*YOUR ASSIGNMENT*. Which of the lines below hold "throws"? Please return each one.

*MATERIAL PROVIDED*.
(** The retry loop when all three attempts fail. *)
Lemma attempt_exhausted (req : Request) (e1 e2 e3 : error) (w : World) :
  generateText env (length (requests w)) req = Throw e1 ->
  generateText env (S (length (requests w))) req = Throw e2 ->
  generateText env (S (S (length (requests w)))) req = Throw e3 ->
  attempt env attempts 0 req w = (Throw e3, send req (failed 2 req w)).
Proof.
  intros H1 H2 H3. unfold attempts. cbn [attempt failed].
  rewrite H1. cbn [Nat.eqb Nat.sub]. cbn [sleep send requests].
  rewrite length_app. cbn [length]. rewrite Nat.add_1_r, H2.
  cbn [Nat.eqb Nat.sub]. rewrite !length_app. cbn [length].
  rewrite !Nat.add_1_r, H3. reflexivity.
Qed.

(** C2: the text-generation call is made at most three times, with
    delays of 250 ms and then 500 ms in between.  When it fails twice
    and then answers, the run goes on with that answer after exactly two
    retries (three requests sent, the two delays awaited) and, the text
    being usable and accepted by the parser, returns it with the parsed
    object.  When it fails three times, the third error is what the run
    throws; no fourth request is sent, no third delay is awaited, and
    the parser is not called. *)
Theorem retry_behaviour (w : World) (e1 e2 : error) :
  generateText env (length (requests w)) (request opts jsonHint) = Throw e1 ->
  generateText env (S (length (requests w))) (request opts jsonHint)
  = Throw e2 ->
  (forall r,
     generateText env (S (S (length (requests w)))) (request opts jsonHint)
     = Ok r ->
     exists w3,
       generateObjectCompat env opts w
       = finish client (funcName b) (Some r) w3
       /\ requests w3
          = (requests w ++ repeat (request opts jsonHint) 3)%list
       /\ sleeps w3 = (sleeps w ++ [250; 500])%list
       /\ parsed w3 = parsed w
       /\ forall t p object,
            Js.or_else (text r ?? output_text r) "" = t ->
            Js.truthy t = true ->
            parse client (funcName b) = Some p ->
            p t = Ok object ->
            generateObjectCompat env opts w
            = (Ok (mkResult object t (usage r) (finishReason r)),
               parsing (funcName b) t w3))
  /\ (forall e3,
        generateText env (S (S (length (requests w)))) (request opts jsonHint)
        = Throw e3 ->
        exists w3,
          generateObjectCompat env opts w = (Throw e3, w3)
          /\ requests w3
             = (requests w ++ repeat (request opts jsonHint) 3)%list
          /\ sleeps w3 = (sleeps w ++ [250; 500])%list
          /\ parsed w3 = parsed w).
Proof.
  intros H1 H2.
  set (req := request opts jsonHint) in *.
  set (w0 := prepared env b w).
  assert (Hw0 : requests w0 = requests w /\ sleeps w0 = sleeps w
                /\ parsed w0 = parsed w) by (repeat split).
  destruct Hw0 as (Hr0 & Hs0 & Hp0).
  split.
  - intros r H3. exists (send req (failed 2 req w0)).
    assert (Ha : attempt env attempts 0 req w0
                 = (Ok (Some r), send req (failed 2 req w0))).
    { apply (attempt_answer req r (fun j => if j =? 0 then e1 else e2)%nat);
        [unfold attempts; lia| |].
      - intros j Hj. rewrite Hr0.
        destruct j as [|[|j]]; [| |lia].
        + now rewrite Nat.add_0_r.
        + now rewrite Nat.add_1_r.
      - rewrite Hr0.
        replace (length (requests w) + 2) with (S (S (length (requests w))))
          by lia.
        exact H3. }
    assert (Hrun : generateObjectCompat env opts w
                   = finish client (funcName b) (Some r)
                            (send req (failed 2 req w0))).
    { rewrite run_eq. fold w0 req. unfold io_bind. now rewrite Ha. }
    split; [exact Hrun|].
    split.
    { cbn [send requests]. rewrite requests_failed, Hr0, <- app_assoc.
      f_equal. }
    split.
    { cbn [send sleeps]. now rewrite sleeps_failed_2, Hs0. }
    split.
    { cbn [send parsed]. now rewrite parsed_failed. }
    intros t p object Ht Htruthy Hp Hobj.
    rewrite Hrun. unfold finish. rewrite Ht, Htruthy. cbn [negb].
    rewrite Hp, Hobj. reflexivity.
  - intros e3 H3. exists (send req (failed 2 req w0)).
    split.
    { rewrite run_eq. fold w0 req. unfold io_bind.
      rewrite (attempt_exhausted req e1 e2 e3 w0); [reflexivity| | |];
        rewrite Hr0; assumption. }
    split.
    { cbn [send requests]. rewrite requests_failed, Hr0, <- app_assoc.
      f_equal. }
    split.
    { cbn [send sleeps]. now rewrite sleeps_failed_2, Hs0. }
    cbn [send parsed]. now rewrite parsed_failed.
Qed.

(** C3: when the text-generation call answers ([k] failed attempts
    before it, [k < 3]) and both [text] and [output_text] of the answer
    are absent or empty, the run throws the empty-text error at once:
    the answering request is the last one sent, no delay is awaited
    after it, and the parser is not called. *)
Theorem empty_output_not_retried (w : World) (k : nat) (fail : nat -> error)
    (r : TextResult) :
  k < attempts ->
  (forall j, j < k ->
     generateText env (length (requests w) + j) (request opts jsonHint)
     = Throw (fail j)) ->
  generateText env (length (requests w) + k) (request opts jsonHint) = Ok r ->
  unusable r ->
  exists w',
    generateObjectCompat env opts w
    = (Throw (Error "generateText returned empty text"), w')
    /\ requests w'
       = (requests w ++ repeat (request opts jsonHint) (S k))%list
    /\ length (sleeps w') = length (sleeps w) + k
    /\ parsed w' = parsed w.
Proof.
  intros Hk Hfail Hok [Ht Ho].
  set (req := request opts jsonHint) in *.
  set (w0 := prepared env b w).
  assert (Hw0 : requests w0 = requests w /\ parsed w0 = parsed w)
    by (repeat split).
  destruct Hw0 as (Hr0 & Hp0).
  exists (send req (failed k req w0)). split; [|split; [|split]].
  - rewrite run_eq. fold w0 req. unfold io_bind.
    rewrite (attempt_answer req r fail k w0 Hk);
      [| intros j Hj; rewrite Hr0; now apply Hfail | now rewrite Hr0].
    unfold finish.
    assert (E : Js.or_else (text r ?? output_text r) "" = "").
    { destruct Ht as [->| ->]; [|reflexivity].
      destruct Ho as [->| ->]; reflexivity. }
    rewrite E. reflexivity.
  - cbn [send requests]. rewrite requests_failed, Hr0, <- app_assoc.
    f_equal. change [req] with (repeat req 1). rewrite <- repeat_app.
    now rewrite Nat.add_1_r.
  - cbn [send sleeps]. now rewrite length_sleeps_failed.
  - cbn [send parsed]. now rewrite parsed_failed.
Qed.
(** * Monkey: a shallow embedding of the parser, the object model and the
      tree-walking evaluator, with the properties of the specification.

    The development follows the Go packages of the repository, one Rocq
    module per package:

    - [go]        the parts of the Go runtime the code relies on (int64
                  wrap-around, panics, [fmt.Sprintf], [hash/fnv]);
    - [token]     token kinds;
    - [ast]       the syntax tree, as the parser builds it and the
                  evaluator reads it;
    - [object]    runtime values, hash keys, environments;
    - [parser]    the Pratt parser;
    - [evaluator] [Eval] and the built-in functions.

    Go code can fail to return in two ways that matter here: it can panic
    (nil dereference, failed type assertion, index out of range, division by
    zero) and it can loop.  Every modelled function that can do either
    returns a [go.Res]: [Ok], [Panic] or [OutOfFuel]. *)

From Stdlib Require Import ZArith String Ascii List Lia.
From stdpp Require Import base option list strings gmap pretty.

#[local] Set Warnings "-register-all".

(* ===================================================================== *)
(** ** The Go runtime                                                     *)
(* ===================================================================== *)

Module go.

(** Outcome of running a piece of Go code. *)
Inductive Res (A : Type) : Type :=
| Ok (a : A)
| Panic (why : string)
| OutOfFuel.
Arguments Ok {A} a.
Arguments Panic {A} why.
Arguments OutOfFuel {A}.

(** Code that reads and writes a state [S]. *)
Definition M (S A : Type) : Type := S -> Res (A * S).

Definition ret {S A} (a : A) : M S A := fun s => Ok (a, s).

Definition bind {S A B} (m : M S A) (k : A -> M S B) : M S B :=
  fun s =>
    match m s with
    | Ok (a, s') => k a s'
    | Panic why => Panic why
    | OutOfFuel => OutOfFuel
    end.

Definition panic {S A} (why : string) : M S A := fun _ => Panic why.
Definition outOfFuel {S A} : M S A := fun _ => OutOfFuel.
Definition get {S} : M S S := fun s => Ok (s, s).
Definition put {S} (s : S) : M S unit := fun _ => Ok (tt, s).
Definition lift {S A} (r : Res A) : M S A :=
  fun s => match r with
           | Ok a => Ok (a, s)
           | Panic why => Panic why
           | OutOfFuel => OutOfFuel
           end.

(** The value a computation returns, without the final state. *)
Definition value {S A} (r : Res (A * S)) : Res A :=
  match r with
  | Ok (a, _) => Ok a
  | Panic why => Panic why
  | OutOfFuel => OutOfFuel
  end.

(** [le r r']: [r'] is the outcome [r], or [r] ran out of fuel. *)
Definition le {A} (r r' : Res A) : Prop := r = OutOfFuel \/ r = r'.

(** The panics of the runtime that the modelled code can raise. *)
Definition nilDereference : string := "invalid memory address or nil pointer dereference".
Definition indexOutOfRange : string := "index out of range".
Definition interfaceConversion : string := "interface conversion".
Definition divideByZero : string := "integer divide by zero".

(** *** int64 and uint64 *)

Definition two63 : Z := 9223372036854775808.
Definition two64 : Z := 18446744073709551616.

Definition isInt64 (z : Z) : Prop := (- two63 <= z < two63)%Z.

(** Result of an int64 operation whose mathematical result is [z]. *)
Definition wrapInt64 (z : Z) : Z := ((z + two63) mod two64 - two63)%Z.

*RESULT OF THE TASK*.
    throws; no fourth request is sent, no third delay is awaited, and
    are absent or empty, the run throws the empty-text error at once:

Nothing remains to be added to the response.